START RECORDS TO USE

(** * xerr: fail-fast step runner with observers (hkloudou/x)

    A shallow embedding of the Go package [xerr] (the step runner [run], the
    bound-runner constructor [NewGlobalError], [LoggerMiddleware] and
    [getTraceID]) and of its predecessor [internal/xerr] ([Run], [With],
    [WithGlobalError]), with the properties the specification states about
    them.

    Go code is effectful: [run] reads and writes an error variable through a
    pointer and calls caller-supplied closures.  The embedding threads an
    explicit [World] (the error variables, standard output, and the caller's
    own state) through a small monad that can also panic and that records
    which closures were called, in which order and with which arguments. *)

From stdpp Require Import base option list strings gmap.

(** ** Go values *)

(** The empty interface [any] ([interface{}]): a dynamic type with a value of
    that type, or nil.  Strings and integers are the dynamic types the
    package and its tests store in a context; [anyOther] stands for a value
    of any other dynamic type. *)
Inductive any : Type :=
| anyNil
| anyString (s : string)
| anyInt (n : Z)
| anyOther (tag : N).

Global Instance any_eq_dec : EqDecision any.
Proof. solve_decision. Defined.

(** The type assertion [v.(string)] in its two-result form. *)
Definition assert_string (v : any) : string * bool :=
  match v with
  | anyString s => (s, true)
  | _ => ("", false)
  end.

(** [context.Context], as far as the package uses it: [context.Background()]
    and [context.WithValue(parent, key, val)].  [Value] is the lookup of the
    standard library: the innermost binding whose key equals [key] (interface
    equality), nil when there is none. *)
Inductive Context : Type :=
| Background
| WithValue (parent : Context) (key val : any).

Global Instance Context_eq_dec : EqDecision Context.
Proof. solve_decision. Defined.

Fixpoint Value (ctx : Context) (key : any) : any :=
  match ctx with
  | Background => anyNil
  | WithValue parent k v => if decide (k = key) then v else Value parent key
  end.

(** [binds ctx key]: some [WithValue] of the chain carries [key]. *)
Fixpoint binds (ctx : Context) (key : any) : bool :=
  match ctx with
  | Background => false
  | WithValue parent k _ => bool_decide (k = key) || binds parent key
  end.

(** A non-nil value of the interface [error].  [errors.New] allocates a new
    object at every call, so two errors with the same text are different
    values: [err_obj] is the identity of the object, [err_Error] the text
    its method [Error()] returns. *)
Record errval : Type := ErrVal { err_obj : positive; err_Error : string }.

Global Instance errval_eq_dec : EqDecision errval.
Proof. solve_decision. Defined.

(** A value of type [error]: nil is [None]. *)
Abbreviation error := (option errval).
Abbreviation nil_error := (@None errval).


(** What the verb [%v] prints for a value of type [error]. *)
Definition fmt_v (e : error) : string :=
  match e with
  | None => "<nil>"
  | Some x => err_Error x
  end.

(** [strings.Contains(s, substr)]. *)
Fixpoint Contains (s substr : string) : bool :=
  String.prefix substr s ||
  match s with
  | EmptyString => false
  | String _ rest => Contains rest substr
  end.

Definition newline : string := String (Ascii.ascii_of_nat 10) EmptyString.

(** A pointer of type [*error]: nil, or the address of an error variable. *)
Abbreviation loc := positive.
Abbreviation ptr := (option positive).

(** ** Events

    The calls and writes a step runner performs, recorded in the order in
    which they happen.  The record is ghost state: it is how the theorems
    below speak of "invoked exactly once" and "in this order".
    - [EvFn ctx]: the operation was called as [fn(ctx)];
    - [EvMid i ctx e tip cur]: the observer at index [i] of [mids] was called
      as [mid(ctx, e, tip)] while the error variable read [cur];
    - [EvMiddleware i ctx ok tip e cur]: the same for the four-argument
      observers of [internal/xerr], called as [mid(ctx, ok, tip, e)];
    - [EvAssign l x]: the runner executed [*err = x] for the variable at
      [l]. *)
Inductive Event : Type :=
| EvFn (ctx : Context)
| EvMid (i : nat) (ctx : Context) (e : error) (tip : string) (cur : error)
| EvMiddleware (i : nat) (ctx : Context) (ok : bool) (tip : string)
    (e : error) (cur : error)
| EvAssign (l : loc) (x : errval).

Global Instance Event_eq_dec : EqDecision Event.
Proof. solve_decision. Defined.

Definition is_fn (ev : Event) : bool :=
  match ev with EvFn _ => true | _ => false end.

(** How many times a trace calls an operation. *)
Definition fn_calls (t : list Event) : nat := length (List.filter is_fn t).
(** * A shallow embedding of [server.py]

    The multi-threaded HTTP server of [src/server.py] is embedded function by
    function: Python [str] values are sequences of Unicode code points,
    [bytes] values are sequences of octets, the socket, the file system, the
    clock and the random generator are reached through an environment record,
    and Python exceptions are an explicit outcome of every computation. *)

From Stdlib Require Import List NArith Bool Ascii String Lia Arith PeanoNat DecimalString.
Import ListNotations.

(** ** Python [str] and [bytes] *)

Module PyStr.

(** A [str] is a list of code points; a [bytes] object is a list of octets. *)
Definition codepoint := N.
Definition pystr := list codepoint.
Definition bytes := list ascii.

(** An ASCII literal of the source, as a [str] and as [bytes]. *)
Definition lit (s : string) : pystr := map N_of_ascii (list_ascii_of_string s).
Definition blit (s : string) : bytes := list_ascii_of_string s.

Definition CR : codepoint := 13%N.
Definition LF : codepoint := 10%N.
Definition CRLF : pystr := [CR; LF].
Definition DQUOTE : pystr := [34%N].
Definition bCRLF : bytes := map ascii_of_N CRLF.

(** [a == b] on [str]. *)
Fixpoint str_eqb (a b : pystr) : bool :=
  match a, b with
  | [], [] => true
  | x :: a', y :: b' => N.eqb x y && str_eqb a' b'
  | _, _ => false
  end.

(** [s.startswith(p)]. *)
Fixpoint startswith (s p : pystr) {struct p} : bool :=
  match p with
  | [] => true
  | y :: p' =>
      match s with
      | [] => false
      | x :: s' => N.eqb x y && startswith s' p'
      end
  end.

END RECORDS TO USE

■ **PROBLEM REQUIREMENTS**: Set down, from the entries above, exactly the lines from the one with "function: Python [str]" up to and including the one with "and Python exceptions", and no other lines.

■ **ANSWER BOX**:
    function: Python [str] values are sequences of Unicode code points,
    [bytes] values are sequences of octets, the socket, the file system, the
    clock and the random generator are reached through an environment record,
    and Python exceptions are an explicit outcome of every computation. *)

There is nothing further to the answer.